_RECORDS SHOWN_

Lemma updatePlant_replaces_nothing_witness :
  let renamed :=
    Plant.mk (Some (Str Scenario.p1)) (Some (Str Scenario.u1)) [("title", "Boston fern")]
      None in
  fst (updatePlant renamed Scenario.planted) = cb None (Some 0) /\
  plants (db (snd (updatePlant renamed Scenario.planted))) = [Scenario.stored_P1].
Proof.
  cbv zeta.
  destruct (@updatePlant_replaces_nothing
              (Plant.mk (Some (Str Scenario.p1)) (Some (Str Scenario.u1))
                 [("title", "Boston fern")] None)
              Scenario.planted) as [R D].
  - show_calm.
  - intros p Ip. vm_compute in Ip. destruct Ip as [<-|[]]. discriminate.
  - split; [exact R|]. now rewrite D.
Defined.

Lemma deletePlant_failed_note_delete_witness :
  fst (deletePlant true Scenario.p1 Scenario.u1 (Cases.flaky Scenario.journal))
  = cb (Some (StoreError "connection lost"))
      (Some (Cascade.pending
               [Note.mk (Some (ObjectID "b00000000000000000000002"))
                  (Some (Str Scenario.u1))
                  [Str Scenario.p1; Str Scenario.p2] [("note", "repotted")]])) /\
  db (snd (deletePlant true Scenario.p1 Scenario.u1 (Cases.flaky Scenario.journal)))
  = db Scenario.journal.
Proof.
  rewrite (@deletePlant_failed_note_delete true Scenario.p1 Scenario.u1
             (Cases.flaky Scenario.journal) (StoreError "connection lost") []
             eq_refl ltac:(discriminate)).
  split; reflexivity.
Defined.
Lemma Join_has_LF (elems : list string) (sep : string) :
  elems ≠ [] → Forall (fun text => has_LF text = true) elems →
  has_LF (Join elems sep) = true.
Proof.
  destruct elems as [|e rest]; [done|]. intros _ Hall.
  apply Forall_cons in Hall as [He _].
  destruct rest as [|e' rest]; [done|].
  change (has_LF (e +:+ sep +:+ Join (e' :: rest) sep) = true).
  by rewrite has_LF_app, He.
Qed.

Lemma HandleQuery_refused `{Unicode} DSN WithExplainCheck driver query s err :
  reachable DSN driver s →
  Sqlx.Queryx driver (Sqlx.sent s) query = Sqlx.QueryxFailed err →
  Sqlx.HandleQuery DSN WithExplainCheck driver query Sqlx.StatementTypeNoExplainCheck s =
    (Returned (Err err), {| Sqlx.DB := true; Sqlx.sent := Sqlx.sent s ++ [Queried query] |}).
Proof.
  intros Hdb Hreply. unfold Sqlx.HandleQuery, Sqlx.DoQuery, bind.
  rewrite (GetDB_connects DSN driver s Hdb).
  rewrite explain_gate_off by (by right).
  unfold Sqlx.db_Queryx, bind, gets. simpl. by rewrite Hreply.
Qed.

Lemma HandleQuery_no_records `{Unicode} DSN WithExplainCheck driver query s cols :
  reachable DSN driver s →
  Sqlx.Queryx driver (Sqlx.sent s) query = Sqlx.QueryxRows (Ok cols) [] →
  Sqlx.HandleQuery DSN WithExplainCheck driver query Sqlx.StatementTypeNoExplainCheck s =
    (Returned (Ok (Sqlx.csv_Write cols)),
     {| Sqlx.DB := true; Sqlx.sent := Sqlx.sent s ++ [Queried query] |}).
Proof.
  intros Hdb Hreply. unfold Sqlx.HandleQuery, Sqlx.DoQuery, bind.
  rewrite (GetDB_connects DSN driver s Hdb).
  rewrite explain_gate_off by (by right).
  unfold Sqlx.db_Queryx, Sqlx.lift, bind, gets. cbn [Sqlx.sent Sqlx.DB connected].
  rewrite Hreply. cbn -[Sqlx.MapToCSV Sqlx.csv_Write]. by rewrite MapToCSV_empty.
Qed.
(** The second double loop: [AT[i][j]] is the sum over [k < mnmin] of
    [vtemp[i][k] * A[j][k]], taken from [k = 0] upwards from [0.]. *)
Lemma svd_invs_AT n m mn vt A AT :
  shape AT n m ->
  let AT' := loop_up 0 n (fun i AT =>
      loop_up 0 m (fun j AT =>
        let AT := mset AT i j 0%float in
        loop_up 0 mn (fun k AT =>
          mset AT i j (mget AT i j + mget vt i k * mget A j k)%float) AT) AT) AT in
  forall i j, 0 <= i < n -> 0 <= j < m ->
    mget AT' i j = fold_left (fun acc k => (acc + mget vt i k * mget A j k)%float)
                     (zseq mn) 0%float.
Proof.
  intros HAT AT'.
  set (entry := fun i j => fold_left (fun acc k => (acc + mget vt i k * mget A j k)%float)
                     (zseq mn) 0%float).
  pose (P := fun i' AT => shape AT n m /\
    forall r c, 0 <= r < i' -> 0 <= c < m -> mget AT r c = entry r c).
  assert (HP : P (0 + Z.of_nat (Z.to_nat (n - 0))) AT').
  { unfold AT', loop_up at 1. apply for_up_inv.
    - split; auto. intros; lia.
    - intros i s Hi [Hs Hget]. unfold loop_up at 1.
      pose (Q := fun j' AT => shape AT n m /\
        (forall r c, 0 <= r < n -> 0 <= c < m -> r <> i -> mget AT r c = mget s r c) /\
        forall c, 0 <= c < j' -> mget AT i c = entry i c).
      assert (HQ : Q (0 + Z.of_nat (Z.to_nat (m - 0))) (for_up (Z.to_nat (m - 0)) 0
        (fun j AT => let AT := mset AT i j 0%float in
          loop_up 0 mn (fun k AT => mset AT i j (mget AT i j + mget vt i k * mget A j k)%float) AT) s)).
      { apply for_up_inv.
        - split; auto. split; auto. intros; lia.
        - intros j t Hj [Ht [Hother Hrow]]. cbv zeta. unfold loop_up.
          assert (Hj' : 0 <= j < m) by lia.
          assert (Hi' : 0 <= i < n) by lia.
          destruct (for_up_accumulate (mset t i j 0%float) n m i j
                      (fun k => (mget vt i k * mget A j k)%float) (Z.to_nat (mn - 0)) 0
                      (shape_mset _ _ _ _ _ _ Ht) Hi' Hj') as [H1 [H2 H3]].
          split; [exact H1|]. split.
          + intros r c Hr Hc Hne. rewrite H3 by auto.
            rewrite (mget_mset t n m) by first [exact Ht | lia].
            destruct (Z.eqb_spec i r); [lia|]. simpl. auto.
          + intros c Hc. destruct (Z.eq_dec c j) as [->|Hne].
            * rewrite H2, (mget_mset t n m) by first [exact Ht | lia].
              rewrite !Z.eqb_refl. simpl. unfold entry, zseq. rewrite Z.sub_0_r.
              reflexivity.
            * rewrite H3 by (auto; lia).
              rewrite (mget_mset t n m) by first [exact Ht | lia].
              destruct (Z.eqb_spec j c); [lia|]. rewrite andb_false_r.
              apply Hrow. lia. }
      destruct HQ as [Q1 [Q2 Q3]]. split; auto. intros r c Hr Hc.
      destruct (Z.eq_dec r i) as [->|Hne].
      + apply Q3. lia.
      + rewrite Q2 by lia. apply Hget; lia. }
  intros i j Hi Hj. destruct HP as [_ HP]. apply HP; lia.
Qed.

(** ** Claims on [svd_invs] *)

(** C2: for [0 <= i < n] and [0 <= j < m], [svd_invs] writes
    [AT[i][j] = sum_{k < min(n,m)} (V[i][k] / w[k]) * U[j][k]] (the sum in
    doubles from [k = 0], as [pinv_entry] spells it), given that [V] is the
    [n] by [n] buffer [vtemp] is copied from and [AT] an [n] by [m] buffer.
    No hypothesis on [w] is needed: a zero [w[k]] gives the IEEE quotient. *)
Theorem svd_invs_pinv n m st i j :
  shape (iV st) n n -> shape (iAT st) n m -> 0 <= i < n -> 0 <= j < m ->
  mget (iAT (svd_invs n m st)) i j = pinv_entry n m (iA st) (iw st) (iV st) i j.
Proof.
  intros HV HAT Hi Hj. unfold svd_invs. cbn [iAT].
  rewrite (svd_invs_AT n m (Z.min n m)) by auto.
  unfold pinv_entry. apply fold_left_ext_in. intros acc k Hk.
  unfold zseq in Hk. rewrite In_zlist in Hk.
  destruct (svd_invs_vtemp n m (iV st) (iw st) HV) as [_ Hvt].
  rewrite Hvt by lia. destruct (Z.ltb_spec k (Z.min n m)); [reflexivity | lia].
Qed.

Lemma svd_invs_pinv_witness :
  mget (iAT (svd_invs 2 1 (IS ([[0];[0]])%float ([[3; 5]])%float ([2; 4])%float ([[1; 0]; [0; 1]])%float))) 1 0 =
  pinv_entry 2 1 ([[3; 5]])%float ([2; 4])%float ([[1; 0]; [0; 1]])%float 1 0.
Proof.
  apply (svd_invs_pinv 2 1 (IS ([[0];[0]])%float ([[3; 5]])%float ([2; 4])%float ([[1; 0]; [0; 1]])%float) 1 0).
  - split; [reflexivity | repeat constructor].
  - split; [reflexivity | repeat constructor].
  - lia.
  - lia.
Defined.

(** C6: [svd_invs] leaves [A], [w] and [V] as they were: it writes only
    [AT] and its own scratch copy [vtemp] of [V]. *)
Theorem svd_invs_inputs_unchanged n m st :
  iA (svd_invs n m st) = iA st /\ iw (svd_invs n m st) = iw st /\
  iV (svd_invs n m st) = iV st.
Proof. repeat split. Qed.

(** ** IEEE facts used by the claims *)

Lemma div_core_self mx ex :
  SFdiv_core_binary prec emax (Zpos mx) ex (Zpos mx) ex = (2 ^ 53, -53, loc_Exact).
Proof.
  unfold SFdiv_core_binary.
  replace (Zdigits2 (Zpos mx) + ex - (Zdigits2 (Zpos mx) + ex)) with 0 by ring.
  replace (ex - ex) with 0 by ring.
  change (Z.min (fexp prec emax 0) 0) with (-53).
  change (0 - -53) with 53. cbv iota.
  rewrite Z.shiftl_mul_pow2 by lia.
  destruct (Z.div_eucl (Zpos mx * 2 ^ 53) (Zpos mx)) as [q r] eqn:E.
  assert (Hq : q = 2 ^ 53).
  { change q with (fst (q, r)). rewrite <- E. change (fst (Z.div_eucl _ _)) with
      ((Zpos mx * 2 ^ 53) / Zpos mx). rewrite Z.mul_comm, Z.div_mul; lia. }
  assert (Hr : r = 0).
  { change r with (snd (q, r)). rewrite <- E. change (snd (Z.div_eucl _ _)) with
      ((Zpos mx * 2 ^ 53) mod Zpos mx). rewrite Z.mul_comm, Z.mod_mul; lia. }
  subst. unfold new_location, new_location_even, new_location_odd.
  destruct (Z.even (Zpos mx)); reflexivity.
Qed.

(** [M / M < SVD_EPS] never holds: the quotient is [1.] or NaN. *)
Lemma self_not_negligible_sv x : negligible_sv x x = false.
Proof.
  unfold negligible_sv. rewrite ltb_spec, div_spec.
  destruct (Prim2SF x) as [s|s| |s mx ex]; try reflexivity.
  unfold SF64div, SFdiv. rewrite div_core_self, Bool.xorb_nilpotent.
  reflexivity.
Qed.

(** [-z] is not below [0.] when [z] is. *)
Lemma opp_of_negative z : (z <? 0)%float = true -> (- z <? 0)%float = false.
Proof.
  rewrite !ltb_spec, opp_spec.
  destruct (Prim2SF z) as [s|s| |s mx ex]; try destruct s; try reflexivity; discriminate.
Qed.

(** ** [svd_sort] *)

Lemma vget_vset_same v i x : 0 <= i < Z.of_nat (length v) -> vget (vset v i x) i = x.
Proof.
  intros Hi. rewrite vget_vset by lia. rewrite Z.eqb_refl.
  destruct (Z.ltb_spec i (Z.of_nat (length v))); [reflexivity | lia].
Qed.

Lemma vget_vset_other v i j x : 0 <= i -> 0 <= j -> i <> j -> vget (vset v i x) j = vget v j.
Proof.
  intros Hi Hj Hne. rewrite vget_vset by lia.
  destruct (Z.eqb_spec i j); [lia | reflexivity].
Qed.

(** What one call of [svd_sort] produces, for the permutation [pos] that
    [sortvector] handed back: column [i] of the three facets comes from
    column [pos[i]], and [w[i]] is thresholded against [wmax = w[pos[0]]]. *)
Lemma svd_sort_result n m pos A w V :
  shape A m n -> Z.of_nat (length w) = n -> shape V n n ->
  let '(A', w', V') := svd_sort n m pos A w V in
  shape A' m n /\ Z.of_nat (length w') = n /\ shape V' n n /\
  (forall i, 0 <= i < n ->
     vget w' i = thresholded (vget w (pget pos 0)) (vget w (pget pos i))) /\
  (forall j i, 0 <= j < m -> 0 <= i < n -> mget A' j i = mget A j (pget pos i)) /\
  (forall j i, 0 <= j < n -> 0 <= i < n -> mget V' j i = mget V j (pget pos i)).
Proof.
  intros HA Hw HV. unfold svd_sort, loop_up at 1.
  set (wmax := vget w (pget pos 0)).
  pose (P := fun k (s : matrix * list float * matrix) => let '(A', w', V') := s in
    shape A' m n /\ Z.of_nat (length w') = n /\ shape V' n n /\
    (forall i, 0 <= i < k -> vget w' i = thresholded wmax (vget w (pget pos i))) /\
    (forall j i, 0 <= j < m -> 0 <= i < k -> mget A' j i = mget A j (pget pos i)) /\
    (forall j i, 0 <= j < n -> 0 <= i < k -> mget V' j i = mget V j (pget pos i))).
  assert (Hm : 0 <= m) by (destruct HA; lia).
  assert (HP : P (0 + Z.of_nat (Z.to_nat (n - 0))) (for_up (Z.to_nat (n - 0)) 0 (fun i '(A0, w0, V0) =>
      let w1 := vset w0 i (vget w (pget pos i)) in
      let w2 := if negligible_sv wmax (vget w1 i) then vset w1 i 0%float else w1 in
      let A1 := loop_up 0 m (fun j A1 => mset A1 j i (mget A j (pget pos i))) A0 in
      let V1 := loop_up 0 n (fun j V1 => mset V1 j i (mget V j (pget pos i))) V0 in
      (A1, w2, V1)) (A, w, V))).
  { apply for_up_inv.
    - unfold P. refine (conj HA (conj Hw (conj HV _))). repeat split; intros; lia.
    - intros k [[A0 w0] V0] Hk [HA0 [Hw0 [HV0 [Iw [IA IV]]]]]. unfold P.
      cbv beta iota zeta.
      assert (Hkn : 0 <= k < n) by lia.
      destruct (loop_set_column A0 m n k (fun j => mget A j (pget pos k)) HA0 Hkn) as [A1 A2].
      destruct (loop_set_column V0 n n k (fun j => mget V j (pget pos k)) HV0 Hkn) as [V1 V2].
      assert (Hlen1 : Z.of_nat (length (vset w0 k (vget w (pget pos k)))) = n)
        by (rewrite vset_length; auto).
      split; [exact A1|]. split.
      { destruct (negligible_sv _ _); rewrite ?vset_length; auto. }
      split; [exact V1|]. split; [|split].
      + intros i Hi. destruct (Z.eq_dec i k) as [->|Hne].
        * unfold thresholded. rewrite vget_vset_same by lia.
          destruct (negligible_sv _ _).
          -- rewrite vget_vset_same by lia. reflexivity.
          -- rewrite vget_vset_same by lia. reflexivity.
        * assert (Hw1 : vget (vset w0 k (vget w (pget pos k))) i = vget w0 i)
            by (apply vget_vset_other; lia).
          destruct (negligible_sv _ _).
          -- rewrite vget_vset_other by lia. rewrite Hw1. apply Iw. lia.
          -- rewrite Hw1. apply Iw. lia.
      + intros j i Hj Hi. rewrite A2 by lia.
        destruct (Z.eqb_spec i k); [subst; reflexivity|]. apply IA; lia.
      + intros j i Hj Hi. rewrite V2 by lia.
        destruct (Z.eqb_spec i k); [subst; reflexivity|]. apply IV; lia. }
  replace (0 + Z.of_nat (Z.to_nat (n - 0))) with n in HP by (rewrite <- Hw; lia).
  exact HP.
Qed.

Lemma SFcompare_swap x y : SFcompare y x = option_map CompOpp (SFcompare x y).
Proof.
  destruct x as [sx|sx| |sx mx ex], y as [sy|sy| |sy my ey];
    try destruct sx; try destruct sy; simpl; auto;
    rewrite (Z.compare_antisym ex ey); destruct (ex ?= ey)%Z; simpl; auto;
    pose proof (Pos.compare_cont_antisym mx my Eq) as HA; simpl in HA;
    rewrite ?HA; reflexivity.
Qed.

Lemma ltb_asym x y : (x <? y)%float = true -> (y <? x)%float = false.
Proof.
  rewrite !ltb_spec. unfold SFltb. rewrite (SFcompare_swap (Prim2SF x) (Prim2SF y)).
  destruct (SFcompare (Prim2SF x) (Prim2SF y)) as [[]|]; simpl; congruence.
Qed.

Lemma not_nan_Prim2SF x : is_nan x = false -> Prim2SF x <> S754_nan.
Proof.
  unfold is_nan. rewrite eqb_spec. intros H E. rewrite E in H. discriminate.
Qed.

(** Between two numbers [y <= x] is the negation of [x < y]. *)
Lemma leb_negb_ltb x y : is_nan x = false -> is_nan y = false ->
  (y <=? x)%float = negb (x <? y)%float.
Proof.
  intros Hx Hy. apply not_nan_Prim2SF in Hx, Hy.
  rewrite leb_spec, ltb_spec. unfold SFleb, SFltb.
  rewrite (SFcompare_swap (Prim2SF x) (Prim2SF y)).
  destruct (Prim2SF x) as [sx|sx| |sx mx ex]; [| |congruence|];
  (destruct (Prim2SF y) as [sy|sy| |sy my ey]; [| |congruence|]);
  simpl; try destruct (SFcompare _ _) as [[]|]; try destruct sx; try destruct sy;
  simpl; try reflexivity;
  destruct (ex ?= ey)%Z; simpl; try reflexivity;
  destruct (Pos.compare_cont Eq mx my); reflexivity.
Qed.

Lemma is_nan_Prim2SF x : is_nan x = true -> Prim2SF x = S754_nan.
Proof.
  unfold is_nan. rewrite eqb_spec. unfold SFeqb.
  destruct (Prim2SF x) as [s|s| |s mx ex]; try destruct s; simpl; try discriminate; auto;
    rewrite Z.compare_refl, Pos.compare_cont_refl; discriminate.
Qed.

Lemma nan_div_not_negligible wmax x : is_nan x = true -> negligible_sv wmax x = false.
Proof.
  intros H. unfold negligible_sv. rewrite ltb_spec, div_spec, (is_nan_Prim2SF x H).
  reflexivity.
Qed.

Lemma thresholded_idem wmax x :
  thresholded wmax (thresholded wmax x) = thresholded wmax x.
Proof.
  unfold thresholded. destruct (negligible_sv wmax x) eqn:E.
  - destruct (negligible_sv wmax 0%float); reflexivity.
  - rewrite E. reflexivity.
Qed.

Lemma thresholded_self wmax : thresholded wmax wmax = wmax.
Proof. unfold thresholded. rewrite self_not_negligible_sv. reflexivity. Qed.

_WHAT YOU HAVE TO DO_
Retype word for word everything in the listing above from the line that holds "mget (iAT (svd_invs 2" down to the line that holds "iV (svd_invs n m st) = iV st.". Keep both end lines and leave out the rest.

_WORKED SOLUTION_
  mget (iAT (svd_invs 2 1 (IS ([[0];[0]])%float ([[3; 5]])%float ([2; 4])%float ([[1; 0]; [0; 1]])%float))) 1 0 =
  pinv_entry 2 1 ([[3; 5]])%float ([2; 4])%float ([[1; 0]; [0; 1]])%float 1 0.
Proof.
  apply (svd_invs_pinv 2 1 (IS ([[0];[0]])%float ([[3; 5]])%float ([2; 4])%float ([[1; 0]; [0; 1]])%float) 1 0).
  - split; [reflexivity | repeat constructor].
  - split; [reflexivity | repeat constructor].
  - lia.
  - lia.
Defined.

(** C6: [svd_invs] leaves [A], [w] and [V] as they were: it writes only
    [AT] and its own scratch copy [vtemp] of [V]. *)
Theorem svd_invs_inputs_unchanged n m st :
  iA (svd_invs n m st) = iA st /\ iw (svd_invs n m st) = iw st /\
  iV (svd_invs n m st) = iV st.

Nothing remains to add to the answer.